A poucos metros dali, mora, num vão de dois cômodos, Dona Edileusa, 57. É a marisqueira mais antiga de Brasília Teimosa. Começou na vida ainda criança. São 53 anos de mangue. Escrava da esquistossomose (mal que matou o pai há mais de duas décadas) e de verminoses, já perdeu as contas de quantas vezes os dedos das mãos ficaram em carne viva por causa do árduo trabalho. “Leu”, como é conhecida, ainda convive com o caramujo transmissor do xistossomo. “Medo de ter algo pior eu tenho, né? Mas fazer o quê? Preciso sobreviver”. Nos mangues que cercam Brasília Teimosa, ter um pouco do sobrenome da comunidade refletido no próprio comportamento é arriscado. Mas, para muitos, absolutamente necessário.
Vida e morte lado a lado
Dezessete de agosto de 1994, sete da manhã. Laura Ernesto da Silva acordou sorridente, como nos outros dias. Serelepe como toda menina travessa, pulava na cama sustentada por tijolos. Era dia de festa, mesmo sem ter muito o que comemorar. A pequena estava completando cinco anos de idade. Os pais, Miguel Ernesto da Silva, 58, e Maria Antonieta da Cruz, 46, nem imaginavam que, poucas horas depois, por fatalidade ou querer do destino, o mesmo mangue que dava o sustento lhe tiraria a filha. Laura caiu na maré e morreu afogada. Era a primeira filha do casal. A perda tirou o juízo de Antonieta: precisou ser internada sete vezes num sanatório.

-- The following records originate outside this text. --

(* ===== verification/SampleNode.v ===== *)
(** * SampleNode: a small concrete node

    A node with a genesis block of difficulty 0, a proof-of-work engine and the
    toy cryptography, and a block mined on it: the inputs of the witnesses of
    ChainInvariant.v and ChainSafety.v. *)

From S2P Require Import Prelude StdTime Json JsonNlohmann Crypto Transaction Block State Consensus Storage Blockchain.
#[local] Open Scope Z_scope.
Import ToyOpenSSL Nlohmann.

Definition sampleNow : Z := 1780000000000000000.

Definition sampleGenesis : Block := Eval vm_compute in default emptyBlock (createGenesis 0 0).

(** The node, on difficulty 1, with the given store. *)
Definition sampleNode (storage : option string) : Blockchain :=
  mkBlockchain 1 [sampleGenesis] [] (rebuildState [sampleGenesis] emptyState)
    (Some (PoWEngine defaultAdjuster)) storage false true true 1.

Definition sampleCoinbase (amt : Z) : Transaction :=
  mkTx "id" "COINBASE" "" "COINBASE" "addr" amt 0 "" "" "".

(** Two blocks mined on the genesis block: one transaction, and three. *)
Definition sampleNext : Block := Eval vm_compute in
  candidate (newBlock sampleNow 1 (hash sampleGenesis) [set_txID "a" (sampleCoinbase 1000)] 1) 0.

Definition sampleTriple : Block := Eval vm_compute in
  candidate (newBlock sampleNow 1 (hash sampleGenesis)
    [set_txID "f" (sampleCoinbase 50); set_txID "2f" (sampleCoinbase 50);
     set_txID "3f" (sampleCoinbase 50)] 1) 0.

Lemma sampleGenesis_valid : isChainValid [sampleGenesis] = true.
Proof. vm_compute. reflexivity. Qed.

Lemma sampleNode_inv storage : chain_inv (sampleNode storage).
Proof.
  constructor.
  - exact (PoWEngine_spec defaultAdjuster).
  - exact sampleGenesis_valid.
  - exact eq_refl.
  - apply Forall_nil_2.
  - apply NoDup_nil_2.
  - apply Forall_nil_2.
Qed.

Lemma sampleNext_link : link_ok 1 sampleNext sampleGenesis = true.
Proof. vm_compute. reflexivity. Qed.

Lemma sampleNext_pow : pow_validateBlock sampleNow sampleNext sampleGenesis = true.
Proof. vm_compute. reflexivity. Qed.

Lemma sampleTriple_pow : pow_validateBlock sampleNow sampleTriple sampleGenesis = true.
Proof. vm_compute. reflexivity. Qed.

Lemma sampleChain2_valid : isChainValid [sampleGenesis; sampleNext] = true.
Proof.
  rewrite (isChainValid_snoc [sampleGenesis] sampleNext) by done.
  rewrite sampleGenesis_valid. exact sampleNext_link.
Qed.

Lemma sample_printable : Forall block_wf [sampleGenesis; sampleNext] /\
  Forall block_text [sampleGenesis; sampleNext] /\
  Forall (fun b => Forall tx_complete (transactions b)) [sampleGenesis; sampleNext].
Proof.
  split_and!.
  - constructor; [by apply block_wfb_spec|]. constructor; [by apply block_wfb_spec|constructor].
  - constructor; [vm_compute; reflexivity|]. constructor; [vm_compute; reflexivity|constructor].
  - unfold tx_complete, sampleGenesis, sampleNext. simpl. repeat constructor; discriminate.
Qed.

(** The node after the block was appended. *)
Definition sampleNode2 (storage : option string) : Blockchain :=
  mkBlockchain 1 [sampleGenesis; sampleNext] []
    (rebuildState [sampleGenesis; sampleNext] emptyState)
    (Some (PoWEngine defaultAdjuster)) storage false true true 2.

Lemma sampleNode2_inv storage : chain_inv (sampleNode2 storage).
Proof.
  constructor.
  - exact (PoWEngine_spec defaultAdjuster).
  - exact sampleChain2_valid.
  - exact eq_refl.
  - apply Forall_nil_2.
  - apply NoDup_nil_2.
  - apply Forall_nil_2.
Qed.

Lemma sampleNode2_validates storage :
  validateChainAgainstConsensus (consensusEngine_ (sampleNode2 storage)) sampleNow
    (chain_ (sampleNode2 storage)) = true.
Proof.
  unfold validateChainAgainstConsensus. cbn [chain_ consensusEngine_ sampleNode2].
  rewrite sampleChain2_valid. cbn [negb engine_ok validateBlock PoWEngine].
  by rewrite sampleNext_pow.
Qed.

Lemma sampleGenesis_made : createGenesis 0 0 = Some sampleGenesis.
Proof. vm_compute. reflexivity. Qed.

(** A block the node mines for "b" on its own clock, and one mined for "i" on a
    clock a minute behind the tip of [sampleNode2]. *)
Definition sampleMined : Block := Eval vm_compute in
  candidate (newBlock sampleNow 1 (hash sampleGenesis) [rewardTransaction sampleNow "b"] 1) 0.

Definition sampleEarly : Z := sampleNow - 60000000000.

Definition sampleLate : Block := Eval vm_compute in
  default emptyBlock
    (mineBlock 7 (newBlock sampleEarly 2 (hash sampleNext) [rewardTransaction sampleEarly "i"] 1)).

Lemma sampleMined_sealed :
  mineBlock 0 (newBlock sampleNow 1 (hash sampleGenesis) [rewardTransaction sampleNow "b"] 1)
    = Some sampleMined.
Proof. vm_compute. reflexivity. Qed.

Lemma sampleLate_sealed :
  mineBlock 7 (newBlock sampleEarly 2 (hash sampleNext) [rewardTransaction sampleEarly "i"] 1)
    = Some sampleLate.
Proof. vm_compute. reflexivity. Qed.

(** Disks that hold the chains of the two nodes. *)
Definition chainText (j : json) : string :=
  match json_dump (Some 2) j with Ok s => s | Throw _ => "" end.
Definition sampleDisk : FS :=
  <[chainFilePath "d" := chainText (chainJson [sampleGenesis])]> ∅.

Lemma stored_enc chain :
  chain <> [] -> Forall block_text chain ->
  stored "d" chain (<[chainFilePath "d" := chainText (chainJson chain)]> ∅).
Proof.
  intros Hne Ht. exists (chainText (chainJson chain)).
  destruct (parse_dump (Some 2) (chainJson chain)) as (s & Hs & Hp & Hnn);
    [done|by apply chainJson_canonical|].
  assert (chainText (chainJson chain) = s) as -> by (unfold chainText; by rewrite Hs).
  split_and!; [by simplify_map_eq|done|done|].
  intros _. destruct chain as [|b chain]; [done|].
  by apply (dump_array_length (Some 2) _ _ s eq_refl (chainJson_canonical _ Ht)).
Qed.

Miguel Ernesto veio de Tabira, no Sertão, a 405 quilômetros do Recife, em busca de comida, de melhor qualidade de vida. Construiu um barraco de três cômodos na Ilha do Leite, às margens do Rio Capibaribe. Conheceu Maria Antonieta. Formou família. Tiveram sete filhos. “Passei muita fome no interior. Teve um dia que não aguentei mais e vim embora pra cidade”, conta Miguel. Catou muito caranguejo para sustentar as sete bocas.

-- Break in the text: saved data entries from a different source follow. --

Lemma minePending_state fuel t1 t2 miner bc p evs fs bc' ns r fs' :
  minePendingTransactions fuel t1 t2 miner bc = Some p ->
  run p evs fs = (Some (bc', ns, r), fs') ->
  exists b, sealNewBlock fuel miner (blockTemplate t1 t2 miner (retargeted bc)) (retargeted bc) = Some b /\
    bc' = mined b (retargeted bc).
Proof.
  unfold minePendingTransactions. destruct (sealNewBlock _ _ _ _) as [b|] eqn:Es; [|discriminate].
  cbn [mbind option_bind]. intros Hp H. injection Hp as <-. apply run_after in H as [-> _]. eauto.
Qed.

Lemma acceptBlock_state now b bc evs fs bc' ns r fs' :
  run (acceptBlock now b bc) evs fs = (Some (bc', ns, r), fs') ->
  bc' = bc \/ bc' = extended b bc /\ block_acceptable now b bc.
Proof.
  intros H. destruct (acceptBlock_dec now b bc) as [Ha|Ha].
  - right. rewrite acceptBlock_yes in H by done. by apply run_after in H as [-> _].
  - left. rewrite acceptBlock_no in H by done. unfold run in H. simpl in H. by simplify_eq.
Qed.

Lemma bstep_inv bc bc' : bstep bc bc' -> chain_inv bc -> chain_inv bc'.
Proof.
  intros Hs Hinv. destruct Hs.
  - by apply added_inv.
  - edestruct minePending_state as (b & Hb & ->); [done..|]. by eapply mined_inv.
  - edestruct acceptBlock_state as [->|[-> Ha]]; [done..|]. by eapply extended_inv.
  - edestruct replaceChain_state as [->|(-> & _ & Hv)]; [done..|]. by eapply replaced_inv.
  - edestruct chainFromJson_state as [->|(c & _ & -> & _ & Hv)]; [done..|]. by eapply replaced_inv.
  - destruct Hinv. by split.
  - destruct Hinv. by split.
  - destruct Hinv. by split.
Qed.

(** The store and the engine of an object never change. *)
Definition same_setup (bc bc' : Blockchain) : Prop :=
  storage_ bc' = storage_ bc /\ consensusEngine_ bc' = consensusEngine_ bc.

Lemma bstep_setup bc bc' : bstep bc bc' -> same_setup bc bc'.
Proof.
  unfold same_setup. intros Hs. destruct Hs; try done.
  - unfold addTransaction. by repeat (case_match; simpl).
  - edestruct minePending_state as (b & _ & ->); [done..|].
    unfold mined, retargeted. destruct (consensusEngine_ bc) eqn:E; simpl; by rewrite ?E.
  - edestruct acceptBlock_state as [->|[-> _]]; done.
  - edestruct replaceChain_state as [->|(-> & _)]; done.
  - edestruct chainFromJson_state as [->|(c & _ & -> & _)]; done.
Qed.

Lemma chain_steps_setup bc bc' : rtc bstep bc bc' -> same_setup bc bc'.
Proof.
  induction 1 as [|x y z Hs _ [IH1 IH2]]; [done|]. apply bstep_setup in Hs as [H1 H2].
  split; congruence.
Qed.

Lemma constructed_setup fuel now d engine storage evs fs bc fs' :
  run (newBlockchain fuel now d engine storage) evs fs = (Some (Ok (Some bc)), fs') ->
  storage_ bc = storage /\ consensusEngine_ bc = engine.
Proof.
  unfold newBlockchain. intros (loaded & evs1 & fs1 & _ & H)%run_pbind.
  destruct loaded as [[c|]|]; [unfold run in H; simpl in H; by simplify_eq| |discriminate].
  destruct (createGenesis fuel d) as [g|]; [|discriminate].
  apply run_pbind in H as (r & evs2 & fs2 & _ & H). unfold run in H. simpl in H. destruct r; by simplify_eq/=.
Qed.

(** The chain of a later state: longer, or the same. *)
Definition chain_grows (c c' : list Block) : Prop := c' = c \/ (length c < length c')%nat.

#[export] Instance chain_grows_preorder : PreOrder chain_grows.
Proof.
  unfold chain_grows. split; [by left|]. intros c1 c2 c3 [->|?] [->|?]; auto. right. lia.
Qed.

Lemma chainSelected_longer c bc :
  engine_lawful (consensusEngine_ bc) -> chainSelected c bc = true ->
  (length (chain_ bc) < length c)%nat.
Proof.
  unfold engine_lawful, chainSelected. destruct (consensusEngine_ bc) as [e|].
  - intros Hl. by apply accept_longer.
  - intros _. rewrite negb_true_iff. intros ?%Nat.leb_gt. lia.
Qed.

Lemma addTransaction_chain now tx bc : chain_ (addTransaction now tx bc).1.2 = chain_ bc.
Proof.
  unfold addTransaction. repeat (case_match; simpl; try done).
Qed.

Lemma bstep_grows bc bc' :
  bstep bc bc' -> engine_lawful (consensusEngine_ bc) -> chain_grows (chain_ bc) (chain_ bc').
Proof.
  intros Hs Hl. unfold chain_grows. destruct Hs; try by left.
  - left. apply addTransaction_chain.
  - edestruct minePending_state as (b & _ & ->); [done..|]. right. simpl.
    destruct (retargeted_fields bc) as (-> & _). rewrite length_app. simpl. lia.
  - edestruct acceptBlock_state as [->|[-> _]]; [done..|by left|]. right. simpl.
    rewrite length_app. simpl. lia.
  - edestruct replaceChain_state as [->|(-> & Hsel & _)]; [done..|by left|]. right.
    by apply chainSelected_longer.
  - edestruct chainFromJson_state as [->|(c & _ & -> & Hsel & _)]; [done..|by left|]. right.
    by apply chainSelected_longer.
Qed.

Lemma chain_steps_inv bc bc' : rtc bstep bc bc' -> chain_inv bc -> chain_inv bc'.
Proof. induction 1 as [|x y z Hs _ IH]; [done|]. intros Hinv. apply IH. by eapply bstep_inv. Qed.

Lemma chain_steps_grow bc bc' :
  rtc bstep bc bc' -> chain_inv bc -> chain_grows (chain_ bc) (chain_ bc').
Proof.
  induction 1 as [|x y z Hs _ IH]; [reflexivity|]. intros Hinv.
  etrans; [apply bstep_grows; [done|apply Hinv]|]. apply IH. by eapply bstep_inv.
Qed.

(** ** Properties *)

(** C1: whatever transactions, blocks, chains, clocks, disks and disk faults a
    node meets after it was constructed, its chain validates from its genesis
    block, its state manager holds exactly what replaying that chain gives, and
    its mempool holds verified user transactions from PCN addresses, with
    distinct identifiers none of which the chain has spent. *)
Theorem blockchain_invariant (engine : option IConsensusEngine) (bc0 bc : Blockchain) :
  engine_lawful engine -> constructed engine bc0 -> rtc bstep bc0 bc -> chain_inv bc.
Proof.
  intros Hl Hc Hr. apply constructed_inv in Hc; [|done]. by eapply chain_steps_inv.
Qed.

(** A node's chain never gets shorter, and is only ever replaced by a longer
    one: after any number of operations it is the same chain or a longer one. *)
Lemma chain_never_shrinks (bc bc' : Blockchain) :
  chain_inv bc -> rtc bstep bc bc' ->
  chain_ bc' = chain_ bc \/ (length (chain_ bc) < length (chain_ bc'))%nat.
Proof.
  intros Hinv Hr. by apply chain_steps_grow.
Qed.

(** C2: [addTransaction] accepts exactly the transactions that satisfy all of
    its conditions (not a coinbase, signature, positive amount, PCN address of
    the sender key, funds after pending transfers, next nonce, fresh timestamp,
    not spent, not pending); it then appends the transaction to the mempool,
    counts one update and calls back; otherwise nothing changes. In particular a
    sender address that is the plain SHA-256 of the sender's key is always refused,
    although transaction.h and WALLET_SYSTEM_UPGRADE.md define the address so and
    wallet_system_tests.cpp asserts that such a transaction is accepted. *)
Theorem addTransaction_exact {OSS : OpenSSLSpec OS} (now : Z) (tx : Transaction) (bc : Blockchain) :
  ((addTransaction now tx bc).1.1 = true <-> acceptable now tx bc) /\
  (acceptable now tx bc ->
   addTransaction now tx bc =
     (true, bump_version (set_mempool (mempool_ bc ++ [tx]) bc),
      if onTransactionAdded_ bc then [TransactionAdded tx] else [])) /\
  (~ acceptable now tx bc -> addTransaction now tx bc = (false, bc, [])) /\
  (fromAddress tx = sha256 (senderPublicKey tx) -> addTransaction now tx bc = (false, bc, [])).
Proof.
  split_and!; [|apply addTransaction_accepts|apply addTransaction_rejects|].
  - destruct (decide (acceptable now tx bc)) as [Ha|Ha].
    + by rewrite addTransaction_accepts.
    + by rewrite addTransaction_rejects.
  - intros Hf. apply addTransaction_rejects. intros (_ & _ & _ & Hf' & _).
    rewrite Hf in Hf'. symmetry in Hf'. by apply deriveAddressV2_not_legacy in Hf'.
Qed.

End invariant.

(** ** Witnesses *)

Section invariant_witnesses.
Import ToyOpenSSL Nlohmann.

Lemma sampleNext_acceptable storage : block_acceptable sampleNow sampleNext (sampleNode storage).
Proof.
  split_and!; [discriminate|reflexivity|reflexivity|].
  exact (sampleNode2_validates storage).
Qed.

Lemma sampleNode_accepts :
  run (acceptBlock sampleNow sampleNext (sampleNode None)) [] ∅ =
  (Some (extended sampleNext (sampleNode None), [BlockAccepted sampleNext], Ok true), ∅).
Proof. rewrite acceptBlock_yes by apply sampleNext_acceptable. reflexivity. Qed.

No momento da tragédia, Maria Antonieta estava em casa. Cuidava dos serviços domésticos. Miguel encontrava-se no quintal do barraco, cercado por mangue, junto com a menina. Enquanto andava, Laura o seguia. Mas existiu um momento em que a pequena não o acompanhou. Sem saber, Miguel continuou. Quando percebeu, Laura já havia sumido. Durante as buscas, viu o corpo da criança boiando na maré. Tentou socorrê-la, mas não conseguiu. Era tarde demais. Laura já deu entrada no Instituto de Medicina Integral Professor Fernando Figueira (IMIP) sem vida. “É uma dor que prefiro esquecer. Foi minha primeira filha. Ela era linda demais”, lamenta. O corpo foi enterrado no Cemitério de Santo Amaro, no dia seguinte à tragédia. Poucos dias depois (eram sete da manhã novamente), Miguel, sem escolha e entregue às irônicas surpresas do mundo, foi obrigado a buscar sustento naquele mesmo lugar, o mangue: tão abundante de vida, mas ainda com o cheiro sombrio da morte.